Wednesday afternoon, as the horrific news of the San Bernadino shooting was breaking, Steve Buttry was live-tweeting what he felt were good examples of live online coverage of the story.

My students in Journalism 319 (Online practicum) at SUNY Oswego got a crash course in this idea this semester. The news of the Oregon campus shootings broke during class. We had just finished our weekly news quiz, and as always, I asked the students what else was going on. One of the students raised his hand and said there was an active shooter at a school in Oregon, and that it was happening right now.

I dropped the lesson plan for that day and told the class that this is what we were doing today. I told them we were going to live report the story via social media. We spent the rest of the 80-minute class following the story, tweeting out news as we learned it, trying to confirm what we knew, what was true and what was rumor. After about a half hour, I had the brain storm to send two students out of class onto campus to get interview people and get reaction. My students did a great job, and we spoke afterward about how chaotic and messy covering breaking news is, how trying to figure out what's true and what's rumor can be a challenge - especially when under pressure to do it in real time.

But the class wasn't as useful as it could have been. It was a lot of retweeting and not a lot else. That was my fault as a professor. Because I was doing it on the fly, I had no plan. I was very caught up in the minutiae of the moment that I didn't stop and think about the big picture.

So going forward, I've devised the following plan for covering breaking news during class. Important note This is not for active shooter on your campus. Other story on campus or a breaking national one (like college shooting etc)

There's part of me that hopes I never have to use this plan. But it's there now. Feel free to use it in your classes, too.


When news breaks

  • 10-15 minutes following social media - basics of what happened. Retweeting judiciously and cautiously.
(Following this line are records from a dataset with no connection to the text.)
#[local] Instance worker_http : HttpClient WorkerHost := {|
  HttpResponse := Response;
  http_get target header := transmit (fun path => serve_get path header) target;
  http_post target header body := transmit (fun path => serve_post path header body) target;
  json_descriptor r := match rs_body r with DescriptorBody d => Ok d | _ => Err "decoding response: {e}"%string end;
  json_lease r := match rs_body r with LeaseBody l => Ok l | _ => Err "decoding response: {e}"%string end;
  json_status r := match rs_body r with StatusBody s => Ok s | _ => Err "decoding response: {e}"%string end |}.

(** ** The network moves the host along its own steps *)
Context (between_ok : forall h, rtc (host_step inner) h (between h)).
Context (between_fresh : forall h, lease_ids_fresh (wh_service (between h))).

Lemma serve_get_reaches path header h : rtc (host_step inner) h (serve_get path header h).1.
Proof using Type.
  unfold serve_get. destruct (route path) as [| |id|id|]; try done; apply rtc_once.
  - destruct (describe_worker _ _ _) as [s r] eqn:E. by eapply host_describe.
  - destruct (get_lease _ _ _ _) as [s r] eqn:E. by eapply host_get.
Qed.

Lemma serve_post_reaches path header body h :
  lease_ids_fresh (wh_service h) -> rtc (host_step inner) h (serve_post path header body h).1.
Proof using Type.
  intros Hf. unfold serve_post. destruct (route path) as [| |id|id|]; try done.
  - destruct body as [request|].
    + apply rtc_once. destruct (create_lease _ _ _ _) as [s [r spawn]] eqn:E. by eapply host_create.
    + apply rtc_once. destruct (create_lease _ _ _ _) as [s [r spawn]] eqn:E. by eapply host_create.
  - apply rtc_once. destruct (cancel_lease _ _ _ _) as [s r] eqn:E. by eapply host_cancel.
Qed.

Lemma transmit_reaches serve target h :
  (forall path h, lease_ids_fresh (wh_service h) -> rtc (host_step inner) h (serve path h).1) ->
  rtc (host_step inner) h (transmit serve target h).1.
Proof using between_ok between_fresh.
  intros Hs. unfold transmit. destruct (strip_prefix endpoint target) as [path|]; [|done].
  cbv zeta. specialize (Hs path (between h) (between_fresh h)).
  destruct (fault (between h)) as [[|]|]; [|by apply between_ok|];
    destruct (serve path (between h)) as [h' r]; (etrans; [apply between_ok|exact Hs]).
Qed.
(* ===== verification/Pool.v ===== *)
(** * Placement over several workers ([hub-executor/src/pool.rs])

    The pool asks every configured worker for its descriptor, picks the
    eligible one with the least calls in flight, counts the call while it
    lasts and stays with that worker whatever happens. *)

From Stdlib Require Import Ascii.
From stdpp Require Import base gmap strings list sorting.
From S2P Require Import Prelude Text Core Digest Machine Blobs Exec Distributed Transport Lease WorkerHost Capacity Remote RemoteWorker.

Record RemotePoolExecutor := { rp_workers : list RemoteExecutor }.

(** [from_credentials]: two endpoints at least, distinct without their
    trailing slashes, each with a token. *)
Definition RemotePoolExecutor_from_credentials (credentials : list (string * string))
    : result string RemotePoolExecutor :=
  _ ← ensure (2 <=? length credentials)%nat "remote worker pool requires at least two endpoints"%string;
  built ← foldM (fun (state : gset string * list RemoteExecutor) credential =>
    let normalized := trim_end_matches slash credential.1 in
    seen ← insert_seen state.1 normalized "duplicate remote worker endpoint {:?}"%string;
    _ ← ensure (negb (bool_decide (credential.2 = ""%string)))
          "remote worker bearer token must not be empty for endpoint {:?}"%string;
    worker ← RemoteExecutor_new normalized credential.2;
    Ok (seen, state.2 ++ [worker])) (∅, []) credentials;
  Ok {| rp_workers := built.2 |}.

Definition RemotePoolExecutor_new (endpoints : list string) (token : string)
    : result string RemotePoolExecutor :=
  _ ← ensure (negb (bool_decide (token = ""%string))) "remote worker bearer token must not be empty"%string;
  RemotePoolExecutor_from_credentials ((fun endpoint => (endpoint, token)) <$> endpoints).

Definition RemotePoolExecutor_with_max_payload_bytes (value : N) (self : RemotePoolExecutor) : RemotePoolExecutor :=
  {| rp_workers := RemoteExecutor_with_max_payload_bytes value <$> rp_workers self |}.

(** ** The load map

    [BTreeMap<String, u64>] behind its mutex, keyed by endpoint. *)
Abbreviation Loads := (gmap string N).

Definition load_of (loads : Loads) (endpoint : string) : N := default 0%N (loads !! endpoint).

Definition Candidate : Type := RemoteExecutor * string.

(** [(load, worker_id, endpoint)], compared in this order. *)
Definition candidate_key (loads : Loads) (c : Candidate) : N * (string * string) :=
  (load_of loads (rm_endpoint c.1), (c.2, rm_endpoint c.1)).

Definition candidate_leb (loads : Loads) (a b : Candidate) : bool :=
  bool_decide (ord_le (candidate_key loads a) (candidate_key loads b)).

(** The critical section of [select]: [eligible.remove(0)] after the sort,
    and its count. *)
Definition choose_worker (eligible : list Candidate) (loads : Loads) : option (Candidate * Loads) :=
  match sort_by (candidate_leb loads) eligible with
  | [] => None
  | c :: _ =>
      let key := rm_endpoint c.1 in
      Some (c, <[key := N.min (load_of loads key + 1) u64_max]> loads)
  end.

(** [Drop for InFlightGuard]. *)
Definition InFlightGuard_drop (key : string) (loads : Loads) : Loads :=
  match loads !! key with
  | None => loads
  | Some count =>
      let count := saturating_sub_u64 count 1 in
      if (count =? 0)%N then delete key loads else <[key := count]> loads
  end.

Section pool.
Context `{Environment, UuidLib, DirectoryOrder, Stopwatch} {Net : Type} `{!HttpClient Net}.

(** The pool's map and everything its workers act on. *)
Record PoolWorld := mkPoolWorld {
  pw_remote : RemoteWorld (Net := Net);
  pw_in_flight : Loads;
}.

Abbreviation pool E A := (action PoolWorld E A).

Definition on_remote {E A} (m : action (RemoteWorld (Net := Net)) E A) : pool E A := fun w =>
  let '(r, a) := m (pw_remote w) in (mkPoolWorld r (pw_in_flight w), a).

(** Discovery: every worker in the configured order, before the lock. *)
Fixpoint discover_all (workers : list RemoteExecutor) (identities : gmap string string)
    : pool string (list Candidate * list string) :=
  match workers with
  | [] => mret ([], [])
  | worker :: workers =>
      found ← attempt (on_remote (discover_eligible worker));
      match found with
      | Ok descriptor =>
          let id := wd_worker_id descriptor in
          _ ← lift (ensure (negb (bool_decide (is_Some (identities !! id))))
                "duplicate worker identity {:?} advertised by {:?} and {:?}"%string);
          rest ← discover_all workers (<[id := rm_endpoint worker]> identities);
          mret ((worker, id) :: rest.1, rest.2)
      | Err error =>
          rest ← discover_all workers identities;
          mret (rest.1, String.append (rm_endpoint worker) (String.append ": " error) :: rest.2)
      end
  end.

Definition no_workers (diagnostics : list string) : string :=
  match diagnostics with
  | [] => "no eligible remote workers"
  | _ => String.append "no eligible remote workers: " (String.concat "; " diagnostics)
  end.

Definition claim_worker (eligible : list Candidate) (diagnostics : list string)
    : pool string (Candidate * string) := fun w =>
  match choose_worker eligible (pw_in_flight w) with
  | None => (w, Err (no_workers diagnostics))
  | Some (c, loads) => (mkPoolWorld (pw_remote w) loads, Ok (c, rm_endpoint c.1))
  end.

Definition RemotePoolExecutor_select (self : RemotePoolExecutor) : pool string (Candidate * string) :=
  found ← discover_all (rp_workers self) ∅;
  claim_worker found.1 found.2.

Definition drop_guard {E} (key : string) : pool E unit := fun w =>
  (mkPoolWorld (pw_remote w) (InFlightGuard_drop key (pw_in_flight w)), Ok tt).

Definition POOL_BACKEND_ID : string := "remote-pool".

Definition failure_report (reason : string) (duration_ms : N) : ExecutionReport := {|
  er_outcome := synthetic_outcome false (Some reason) duration_ms;
  er_backend_id := POOL_BACKEND_ID |}.

(** [execute_report]; the guard lives until the worker has answered. *)
Definition RemotePoolExecutor_execute_report (fuel : nat) (self : RemotePoolExecutor) (cancelled : N -> bool)
    (request : ExecutionRequest) : pool ExecutorFailure (option ExecutionReport) :=
  started ← on_remote instant;
  stop ← reads (fun w => Ok (cancelled (mc_tick (rw_machine (pw_remote w)))));
  if stop : bool then
    mret (Some {| er_outcome := synthetic_outcome true None 0; er_backend_id := POOL_BACKEND_ID |})
  else
    selection ← attempt (RemotePoolExecutor_select self);
    match selection with
    | Err error =>
        duration ← on_remote (elapsed_ms started);
        mret (Some (failure_report error duration))
    | Ok ((worker, worker_id), key) =>
        answer ← attempt (on_remote (RemoteExecutor_execute fuel
                   (RemoteExecutor_with_expected_worker_id worker_id worker) cancelled request));
        _ ← drop_guard key;
        outcome ← lift answer;
        mret ((fun o => {| er_outcome := o; er_backend_id := remote_backend_id worker worker_id |}) <$> outcome)
    end.

Definition RemotePoolExecutor_execute (fuel : nat) (self : RemotePoolExecutor) (cancelled : N -> bool)
    (request : ExecutionRequest) : pool ExecutorFailure (option ExecutionOutcome) :=
  report ← RemotePoolExecutor_execute_report fuel self cancelled request;
  mret (er_outcome <$> report).
End pool.

(** ** The choice *)
Lemma candidate_leb_total loads a b : candidate_leb loads a b = true \/ candidate_leb loads b a = true.
Proof.
  unfold candidate_leb. rewrite !bool_decide_eq_true. apply (total ord_le).
Qed.

Lemma candidate_leb_trans loads a b c :
  candidate_leb loads a b = true -> candidate_leb loads b c = true -> candidate_leb loads a c = true.
Proof. unfold candidate_leb. rewrite !bool_decide_eq_true. apply (transitivity (R := ord_le)). Qed.

Lemma choose_worker_Some eligible loads c loads' :
  choose_worker eligible loads = Some (c, loads') ->
  c ∈ eligible /\ (forall d, d ∈ eligible -> ord_le (candidate_key loads c) (candidate_key loads d)) /\
  loads' = <[rm_endpoint c.1 := N.min (load_of loads (rm_endpoint c.1) + 1) u64_max]> loads.
Proof.
  unfold choose_worker. destruct (sort_by (candidate_leb loads) eligible) as [|x l] eqn:E; [done|].
  intros [= <- <-]. pose proof (sort_by_perm (candidate_leb loads) eligible) as Hp. rewrite E in Hp.
  pose proof (sort_by_sorted (candidate_leb loads) eligible (candidate_leb_total loads)
                (candidate_leb_trans loads)) as Hs. rewrite E in Hs.
  split; [rewrite <- Hp; left|]. split; [|done]. intros d Hd. rewrite <- Hp in Hd.
  apply StronglySorted_inv in Hs as [_ Hall]. apply elem_of_cons in Hd as [->|Hd].
  - destruct (candidate_leb_total loads x x) as [Hx|Hx]; by apply bool_decide_eq_true in Hx.
  - rewrite Forall_forall in Hall. specialize (Hall d Hd). by apply bool_decide_eq_true in Hall.
Qed.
After 15 minutes, meet as a group

  • What do we know?
  • What do we need to know?
  • What don't we know?
  • What can we find out?

Divide up

  • 1-2 student editors (edit copy, coordinate the rest of the class. One, ideally, serves as copy editor/fact checker).
  • 1-2 writers (write the story and any potential sidebars).
  • 2-4 reporters (go out into campus, conduct regular interviews and multimedia interviews). Come back and give info to reporters.
  • 1-2 social media editors: one to follow developments, one to get reaction (preferably local, maybe national).
  • 1 researcher: find any background info, available data, make graphic, etc

Adjust your numbers to fit your class size. Mix and match due to skill set of class/availability/tone and tenor of story, etc.

Post story by end of class to the class website (in our case, Medium). Make sure the story clearly indicates that this information is accurate and what is known as of publication.